• [Saved entries]:

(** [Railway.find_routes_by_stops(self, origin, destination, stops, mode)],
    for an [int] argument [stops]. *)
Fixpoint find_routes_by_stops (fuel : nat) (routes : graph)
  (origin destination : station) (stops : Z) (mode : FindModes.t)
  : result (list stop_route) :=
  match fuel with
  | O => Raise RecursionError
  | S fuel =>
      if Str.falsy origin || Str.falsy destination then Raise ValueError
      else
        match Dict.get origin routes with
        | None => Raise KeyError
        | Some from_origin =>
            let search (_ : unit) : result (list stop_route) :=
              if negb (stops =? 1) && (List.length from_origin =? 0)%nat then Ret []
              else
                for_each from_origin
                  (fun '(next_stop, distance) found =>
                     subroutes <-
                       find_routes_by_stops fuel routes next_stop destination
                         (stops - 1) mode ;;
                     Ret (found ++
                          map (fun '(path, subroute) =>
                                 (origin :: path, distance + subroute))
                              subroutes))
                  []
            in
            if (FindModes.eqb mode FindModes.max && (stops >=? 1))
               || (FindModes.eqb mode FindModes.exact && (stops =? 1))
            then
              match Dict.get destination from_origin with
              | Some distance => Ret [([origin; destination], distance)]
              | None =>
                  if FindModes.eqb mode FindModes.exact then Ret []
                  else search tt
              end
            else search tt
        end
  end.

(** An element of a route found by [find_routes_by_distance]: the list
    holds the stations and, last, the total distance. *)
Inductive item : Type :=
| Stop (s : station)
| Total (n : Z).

• [Task requirements]:
Retype each record above so that every word stays exactly the same.

• [Your solution]:
(** [Railway.find_routes_by_stops(self, origin, destination, stops, mode)],
    for an [int] argument [stops]. *)
Fixpoint find_routes_by_stops (fuel : nat) (routes : graph)
  (origin destination : station) (stops : Z) (mode : FindModes.t)
  : result (list stop_route) :=
  match fuel with
  | O => Raise RecursionError
  | S fuel =>
      if Str.falsy origin || Str.falsy destination then Raise ValueError
      else
        match Dict.get origin routes with
        | None => Raise KeyError
        | Some from_origin =>
            let search (_ : unit) : result (list stop_route) :=
              if negb (stops =? 1) && (List.length from_origin =? 0)%nat then Ret []
              else
                for_each from_origin
                  (fun '(next_stop, distance) found =>
                     subroutes <-
                       find_routes_by_stops fuel routes next_stop destination
                         (stops - 1) mode ;;
                     Ret (found ++
                          map (fun '(path, subroute) =>
                                 (origin :: path, distance + subroute))
                              subroutes))
                  []
            in
            if (FindModes.eqb mode FindModes.max && (stops >=? 1))
               || (FindModes.eqb mode FindModes.exact && (stops =? 1))
            then
              match Dict.get destination from_origin with
              | Some distance => Ret [([origin; destination], distance)]
              | None =>
                  if FindModes.eqb mode FindModes.exact then Ret []
                  else search tt
              end
            else search tt
        end
  end.

(** An element of a route found by [find_routes_by_distance]: the list
    holds the stations and, last, the total distance. *)
Inductive item : Type :=
| Stop (s : station)
| Total (n : Z).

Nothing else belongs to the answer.